Trump et la droite française : quand l’admiration devient un piège politique

La revue Éléments a récemment livré une analyse particulièrement rigoureuse et salutaire sur le rapport ambigu qu’entretient une partie de la droite française avec Donald Trump. Un texte signé par Alexandre de Galzain qui tranche avec l’enthousiasme pavlovien dont bénéficie encore le président américain dans certains milieux souverainistes ou identitaires.

Le mérite principal de cette analyse est de poser une question que beaucoup évitent soigneusement : à quel moment la sympathie idéologique se transforme-t-elle en abdication politique ? Et surtout, à qui profite réellement la politique de Donald Trump lorsqu’elle s’exerce au détriment direct des intérêts européens, et donc français ?

Car un an après son retour à la Maison-Blanche, le constat est difficilement contestable. Pressions économiques, menaces douanières, mise à l’écart diplomatique, mépris symbolique répété, remise en cause du droit international : les États-Unis de Trump ne traitent plus l’Europe comme un allié, mais comme un espace secondaire, malléable, parfois même encombrant. Sur le Groenland, sur le commerce, sur l’énergie ou sur les grands équilibres stratégiques, la logique est constante : l’Amérique d’abord, et tant pis pour le reste.

Or, comme le souligne avec justesse Éléments, une partie de la droite française continue d’applaudir, parfois même de se réjouir, de cette démonstration de force. Non par intérêt national, mais par fascination pour la brutalité assumée. La force devient alors non plus un moyen, mais une valeur en soi. Et c’est précisément là que se situe le piège.

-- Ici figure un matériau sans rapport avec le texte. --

(* ===== verification/Syscall.v ===== *)
(** * System calls and traps (syscall.c: syscall; sysproc.c; trap.c: trap)

    The dispatch on the call number, the calls on processes and time, and the
    handler of system calls, interrupts and faults.  The interrupt handlers of
    the devices are parameters. *)

From S2P Require Import Prelude Params CString Spinlock Sched Bio Log Fs Kalloc Vm VmMap VmUser Kernel Pipe FileC ProcC Exec Sysfile.

(** ** Numbers (syscall.h, traps.h) *)

Definition SYS_fork : Z := 1.
Definition SYS_exit : Z := 2.
Definition SYS_wait : Z := 3.
Definition SYS_pipe : Z := 4.
Definition SYS_read : Z := 5.
Definition SYS_kill : Z := 6.
Definition SYS_exec : Z := 7.
Definition SYS_fstat : Z := 8.
Definition SYS_chdir : Z := 9.
Definition SYS_dup : Z := 10.
Definition SYS_getpid : Z := 11.
Definition SYS_sbrk : Z := 12.
Definition SYS_sleep : Z := 13.
Definition SYS_uptime : Z := 14.
Definition SYS_open : Z := 15.
Definition SYS_write : Z := 16.
Definition SYS_mknod : Z := 17.
Definition SYS_unlink : Z := 18.
Definition SYS_link : Z := 19.
Definition SYS_mkdir : Z := 20.
Definition SYS_close : Z := 21.

(** ** Time *)

Definition sys_getpid : M kern_st Z := p ← myproc; mret (pid p).

Definition sys_kill : M kern_st Z :=
  o ← argint 0;
  match (o : option Z) with
  | None => mret (-1)
  | Some id => on_sched (kill id)
  end.

(** The loop [while(ticks - ticks0 < n)], to which the process comes back from
    [sleep]; the comparison is unsigned. *)
Definition sleep_loop (ticks0 n : Z) : M kern_st Z :=
  t ← gets ticks;
  if u32 (t - ticks0) <? u32 n then
    p ← myproc;
    if negb (killed p =? 0) then krelease Ltime ;; mret (-1)
    else ksleep CTicks Ltime ;; blocked
  else krelease Ltime ;; mret 0.
Definition sys_sleep : M kern_st Z :=
  o ← argint 0;
  match (o : option Z) with
  | None => mret (-1)
  | Some n => kacquire Ltime ;; ticks0 ← gets ticks; sleep_loop ticks0 n
  end.

Definition sys_uptime : M kern_st Z :=
  kacquire Ltime ;; x ← gets ticks; krelease Ltime ;; mret (s32 x).

Section syscall.
Context (kend kdata forkret : Z) (junk : list Z).
Context (dev_read : Z -> option (nat -> Z -> M fs_st (Z * list Z))).
Context (dev_write : Z -> option (nat -> list Z -> M fs_st Z)).

Definition sys_fork : M kern_st Z := fork kend kdata forkret.
Definition sys_exit : M kern_st Z := exit kend ;; mret 0.
Definition sys_wait : M kern_st Z := wait kend.

Definition sys_sbrk : M kern_st Z :=
  o ← argint 0;
  match (o : option Z) with
  | None => mret (-1)
  | Some n =>
      p ← myproc;
      r ← growproc kend n;
      if r <? 0 then mret (-1) else mret (s32 (sz p))
  end.

(** The table [syscalls]. *)
Definition syscalls (num : Z) : option (M kern_st Z) :=
  if num =? SYS_fork then Some sys_fork
  else if num =? SYS_exit then Some sys_exit
  else if num =? SYS_wait then Some sys_wait
  else if num =? SYS_pipe then Some (sys_pipe kend)
  else if num =? SYS_read then Some (sys_read dev_read)
  else if num =? SYS_kill then Some sys_kill
  else if num =? SYS_exec then Some (sys_exec kend kdata junk dev_read)
  else if num =? SYS_fstat then Some sys_fstat
  else if num =? SYS_chdir then Some (sys_chdir dev_read)
  else if num =? SYS_dup then Some sys_dup
  else if num =? SYS_getpid then Some sys_getpid
  else if num =? SYS_sbrk then Some sys_sbrk
  else if num =? SYS_sleep then Some sys_sleep
  else if num =? SYS_uptime then Some sys_uptime
  else if num =? SYS_open then Some (sys_open kend dev_read dev_write)
  else if num =? SYS_write then Some (sys_write dev_write)
  else if num =? SYS_mknod then Some (sys_mknod dev_read dev_write)
  else if num =? SYS_unlink then Some (sys_unlink dev_read dev_write)
  else if num =? SYS_link then Some (sys_link dev_read dev_write)
  else if num =? SYS_mkdir then Some (sys_mkdir dev_read dev_write)
  else if num =? SYS_close then Some (sys_close kend)
  else None.

Definition set_result (r : Z) : M kern_st unit := upd_myproc (fun p => set_tf (set_eax (u32 r) (tf p)) p).

(** The message about an unknown call goes to the console. *)
Definition syscall : M kern_st unit :=
  p ← myproc;
  match syscalls (s32 (tf_eax (tf p))) with
  | Some f => r ← f; set_result r
  | None => set_result (-1)
  end.

(** ** Traps *)

(** The handlers of device interrupts. *)
Context (ideintr kbdintr uartintr : M kern_st unit).

(** [ticks++] on the first processor. *)
Definition timer (cpuid : nat) : M kern_st unit :=
  when (bool_decide (cpuid = O))
    (kacquire Ltime ;;
     modify (fun s => set_ticks (u32 (ticks s + 1)) s) ;;
     kwakeup CTicks ;;
     krelease Ltime).

Definition exit_if_killed (cs : Z) : M kern_st unit :=
  o ← gets (fun s => cur_proc (sched_of s));
  match (o : option proc) with
  | Some p => when (negb (killed p =? 0) && (Z.land cs 3 =? DPL_USER)) (exit kend)
  | None => mret ()
  end.

Definition trap (t : trapframe) : M kern_st unit :=
  if tf_trapno t =? T_SYSCALL then
    p ← myproc;
    when (negb (killed p =? 0)) (exit kend) ;;
    upd_myproc (set_tf t) ;;
    syscall ;;
    p ← myproc;
    when (negb (killed p =? 0)) (exit kend)
  else
    let no := tf_trapno t in
    me ← gets (fun s => me (mach (sched_of s)));
    (if no =? T_IRQ0 + IRQ_TIMER then timer me
     else if no =? T_IRQ0 + IRQ_IDE then ideintr
     else if no =? T_IRQ0 + IRQ_IDE + 1 then mret ()
     else if no =? T_IRQ0 + IRQ_KBD then kbdintr
     else if no =? T_IRQ0 + IRQ_COM1 then uartintr
     else if (no =? T_IRQ0 + 7) || (no =? T_IRQ0 + IRQ_SPURIOUS) then mret ()
     else
       o ← gets (fun s => cur_proc (sched_of s));
       match (o : option proc) with
       | None => panic "trap"
       | Some _ =>
           if Z.land (tf_cs t) 3 =? 0 then panic "trap"
           else upd_myproc (set_killed 1)
       end) ;;
    exit_if_killed (tf_cs t) ;;
    o ← gets (fun s => cur_proc (sched_of s));
    match (o : option proc) with
    | Some p => when (bool_decide (state p = RUNNING) && (no =? T_IRQ0 + IRQ_TIMER)) (on_sched yield)
    | None => mret ()
    end ;;
    exit_if_killed (tf_cs t).
End syscall.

L’analyse publiée dans Éléments rappelle opportunément que reconnaître l’existence d’un rapport de force n’implique pas de s’y soumettre. La loi du plus fort est une réalité des relations internationales ; le culte du plus fort, lui, est une abdication morale et politique. En acceptant par avance l’idée que l’Europe devrait plier face à Washington, certains souverainistes oublient que le souverainisme n’a de sens que s’il est appliqué à soi-même.

Le cas du Groenland a servi de révélateur. Là où certains ont expliqué qu’il ne s’agissait « que » d’un problème danois, d’autres ont été jusqu’à justifier l’idée qu’une annexion par la force serait acceptable au nom du réalisme géopolitique. Une logique qui, poussée jusqu’au bout, invalide toute défense ultérieure de l’Ukraine, de la souveraineté des peuples européens ou même de l’indépendance française. À ce compte-là, pourquoi résister lorsque le rapport de force est défavorable ?

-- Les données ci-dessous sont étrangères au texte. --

Lemma wp_fork_files p q pre rest free n fl fl' ic m s :
  KP (set_ofile (pre ++ replicate (length rest) None) q) [] free n fl' ic m s -> (np < length ps)%nat -> me <> np ->
  ps !! me = Some p -> ofile p = pre ++ rest -> Z.of_nat (length (ofile p)) <= 1000 ->
  (forall f, Some f ∈ ofile p -> exists x, fl !! f = Some x /\ 1 <= f_ref x < 2147480000) -> dups pre fl fl' ->
  wp (fork_files (length rest) (length pre) np) (fun _ s' => exists fl'', dups (ofile p) fl fl'' /\
    KP (set_ofile (ofile p) q) [] free n fl'' ic m s') s.
Proof.
  revert pre fl' s. induction rest as [|o rest IH]; intros pre fl' s HK Hnp Hme Hp Ho Hlen Hfl Hd; simpl.
  { apply wp_ret. exists fl'. rewrite Ho. simpl in *. by rewrite app_nil_r in *. }
  wp_call wp_KS_myproc; [exact HK|by rewrite list_lookup_insert_ne|]. intros _ s1 [-> HK1].
  assert (E : mjoin (ofile p !! length pre) = o) by (by rewrite Ho, lookup_app_r, Nat.sub_diag by lia). rewrite E.
  replace (S (length pre)) with (length (pre ++ [o])) by (rewrite length_app; simpl; lia).
  destruct o as [f|].
  - assert (Hin : Some f ∈ ofile p) by (rewrite Ho; set_solver).
    destruct (Hfl f Hin) as (x & Hx & Hr). pose proof (Hd f) as Hf. rewrite Hx in Hf. simpl in Hf.
    assert (Hu := uses_le pre f). rewrite Ho, length_app in Hlen.
    apply wp_bind. wp_call wp_KS_filedup; [exact HK1|exact Hf|simpl; lia|]. intros _ s2 [-> HK2].
    eapply wp_mono; [apply wp_KP_upd; [done|exact HK2]|]. intros [] s3 HK3.
    eapply IH; try done; [|by rewrite <- app_assoc|by rewrite Ho, length_app|].
    + rewrite <- app_assoc. simpl in HK3 |- *.
      rewrite insert_app_r_alt, Nat.sub_diag in HK3 by lia. exact HK3.
    + intros g. rewrite uses_snoc. destruct (decide (g = f)) as [->|Hg].
      * rewrite list_lookup_insert_eq by (by eapply lookup_lt_Some). rewrite Hx, decide_True by done. simpl.
        unfold set_f_ref. simpl. do 2 f_equal. lia.
      * rewrite list_lookup_insert_ne by congruence. rewrite decide_False, Z.add_0_r by congruence. apply Hd.
  - apply wp_bind, wp_ret. eapply IH; try done; [by rewrite <- app_assoc|by rewrite <- app_assoc|].
    intros g. rewrite uses_snoc, decide_False, Z.add_0_r by done. apply Hd.
Qed.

L’article d’Éléments pointe également un autre angle mort du trumpisme européen : la question migratoire. Certes, Donald Trump mène une politique de remigration massive, et celle-ci rencontre un soutien réel aux États-Unis. Mais la méthode — brutale, désordonnée, parfois violente — commence à susciter une défiance croissante, y compris au sein de la droite américaine. Loin de renforcer l’adhésion populaire à une politique migratoire ferme, ces excès risquent au contraire de la délégitimer durablement.

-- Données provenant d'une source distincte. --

(* ===== verification/ExecProps.v ===== *)
(** * What the loader does not check (exec.c)

    [exec] rejects a segment that ends in kernel space by the result of
    [allocuvm], but computes the segment's end modulo 2^32. *)

From S2P Require Import Prelude Params CString Spinlock Sched Bio Log Fs Kalloc Vm VmMap VmUser Kernel Pipe FileC ProcC Exec.

Section segment.
Context (kend : Z) (dev_read : Z -> option (nat -> Z -> M fs_st (Z * list Z))).
Hypothesis Hend : KERNBASE <= kend.
Context (pgdir : Z) (tabs : gmap Z Z) (ip : nat).

(** One page of a file goes to the page that the directory has for [va],
    whoever owns it. *)
Lemma loaduvm_page va e off n data s f : pt_ok kend (ram s) pgdir tabs -> 0 <= va < 4294967296 -> va mod 4096 = 0 ->
  mapped (ram s) tabs (va / 4096) = Some e -> 0 < n <= 4096 -> readi dev_read ip (u32 off) n (kfs s) = Ok (n, data) f ->
  wp (loaduvm dev_read pgdir va ip off n) (fun r s' => r = 0 /\
    s' = set_ram (store (ram s) (p2v (PTE_ADDR e)) data) (set_kfs f s)) s.
Proof.
  intros Hpt Hva Hal He Hn Hr. unfold loaduvm, PGSIZE. rewrite (proj2 (Z.eqb_eq _ _) Hal). simpl negb. cbn [loaduvm_loop].
  replace (0 <? n) with true by lia. simpl negb. rewrite (Z.add_0_r va), (u32_small va) by done. apply wp_bind, wp_lift.
  eapply wp_mono; [by apply (wp_walk_found kend Hend (ram s) pgdir tabs); auto|]. intros r k [-> Hpte].
  unfold mapped in He. rewrite PDX_eq in Hpte by done. rewrite PTX_eq in Hpte.
  replace (va / 4194304) with (va / 4096 / 1024) in Hpte by (rewrite Z.div_div by lia; done).
  destruct (tabs !! (va / 4096 / 1024)) as [t|] eqn:Et; [|done].
  destruct (has (load32 (ram s) (t + 4 * ((va / 4096) mod 1024))) PTE_P); [|done]. injection He as He.
  destruct (pt_tab _ _ _ _ Hpt _ _ Et) as (_ & Htp & _). destruct (ram_page_range kend Hend t Htp) as [Ht1 _].
  rewrite (proj2 (Z.eqb_neq r 0)) by (unfold KERNBASE in *; zlia).
  rewrite lset_lget. apply wp_bind, wp_gets. subst r. rewrite He.
  replace (if n - 0 <? PGSIZE then n - 0 else PGSIZE) with n by (unfold PGSIZE; destruct (n - 0 <? 4096) eqn:?; lia).
  rewrite (Z.add_0_r off). apply wp_bind, wp_lift. unfold wp at 1. cbn [lget kfs_lens]. rewrite Hr.
  apply wp_bind, wp_modify. rewrite Z.eqb_refl. simpl negb.
  destruct (Z.to_nat (n / 4096 + 1)) as [|fuel]; cbn [loaduvm_loop]; [by apply wp_ret|].
  replace (0 + PGSIZE <? n) with false by (unfold PGSIZE; lia). by apply wp_ret.
Qed.

(** A segment whose address plus size wraps below the present size passes
    [exec]'s checks although it lies in kernel space, and its contents are
    stored over the kernel page there: the end is not checked for overflow.
    The hypotheses on [readi] say only what the file holds. *)
Theorem segment_overwrites_kernel off sz e hdr data s f f' :
  let ph := decode_proghdr hdr in
  pt_ok kend (ram s) pgdir tabs -> readi dev_read ip (u32 off) 32 (kfs s) = Ok (32, hdr) f ->
  ph_type ph = ELF_PROG_LOAD -> 0 < ph_filesz ph <= 4096 -> ph_filesz ph <= ph_memsz ph ->
  KERNBASE <= ph_vaddr ph < 4294967296 -> ph_vaddr ph mod 4096 = 0 -> u32 (ph_vaddr ph + ph_memsz ph) < sz < KERNBASE ->
  mapped (ram s) tabs (ph_vaddr ph / 4096) = Some e ->
  readi dev_read ip (u32 (ph_off ph)) (ph_filesz ph) f = Ok (ph_filesz ph, data) f' ->
  wp (load_segments kend dev_read 1 pgdir ip off sz) (fun r s' => r = Some sz /\
    ram s' = store (ram s) (p2v (PTE_ADDR e)) data) s.
Proof.
  intros ph Hpt Hr Hty Hfs Hms Hva Hal Hend' He Hr'. cbn [load_segments].
  apply wp_bind, wp_lift. unfold wp at 1. cbn [lget kfs_lens]. rewrite Hr. cbv beta iota zeta. rewrite Z.eqb_refl. cbn [negb]. fold ph. rewrite Hty, Z.eqb_refl. cbn [negb].
  replace (ph_memsz ph <? ph_filesz ph) with false by lia.
  pose proof (u32_range (ph_vaddr ph + ph_memsz ph)) as Hu. unfold is_u32 in Hu.
  unfold allocuvm. replace (KERNBASE <=? _) with false by lia. replace (_ <? sz) with true by lia.
  apply wp_bind, wp_lift, wp_ret. rewrite (proj2 (Z.eqb_neq sz 0)) by lia. rewrite lset_lget.
  apply wp_bind. eapply wp_mono; [by apply (loaduvm_page (ph_vaddr ph) e (ph_off ph) (ph_filesz ph) data (set_kfs f s) f'); try done; unfold KERNBASE in *; lia|].
  intros r s' [-> ->]. by apply wp_ret.
Qed.
End segment.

Pour les droites européennes, l’enjeu est pourtant clair : la fermeté ne peut être efficace que si elle est ordonnée, juridiquement solide et politiquement assumée. Copier les méthodes américaines sans en mesurer les effets serait une erreur stratégique majeure, offrant à la gauche européenne un contre-exemple parfait pour disqualifier toute politique de maîtrise migratoire.

Plus profondément encore, l’analyse publiée dans Éléments met le doigt sur une pathologie bien française : la tentation de l’homme providentiel étranger. Faute de croire encore en sa propre capacité à se redresser, une partie de la droite se met en quête de figures tutélaires à l’extérieur — hier Moscou, aujourd’hui Washington — prêtes à incarner par procuration ce que l’on n’ose plus bâtir chez soi.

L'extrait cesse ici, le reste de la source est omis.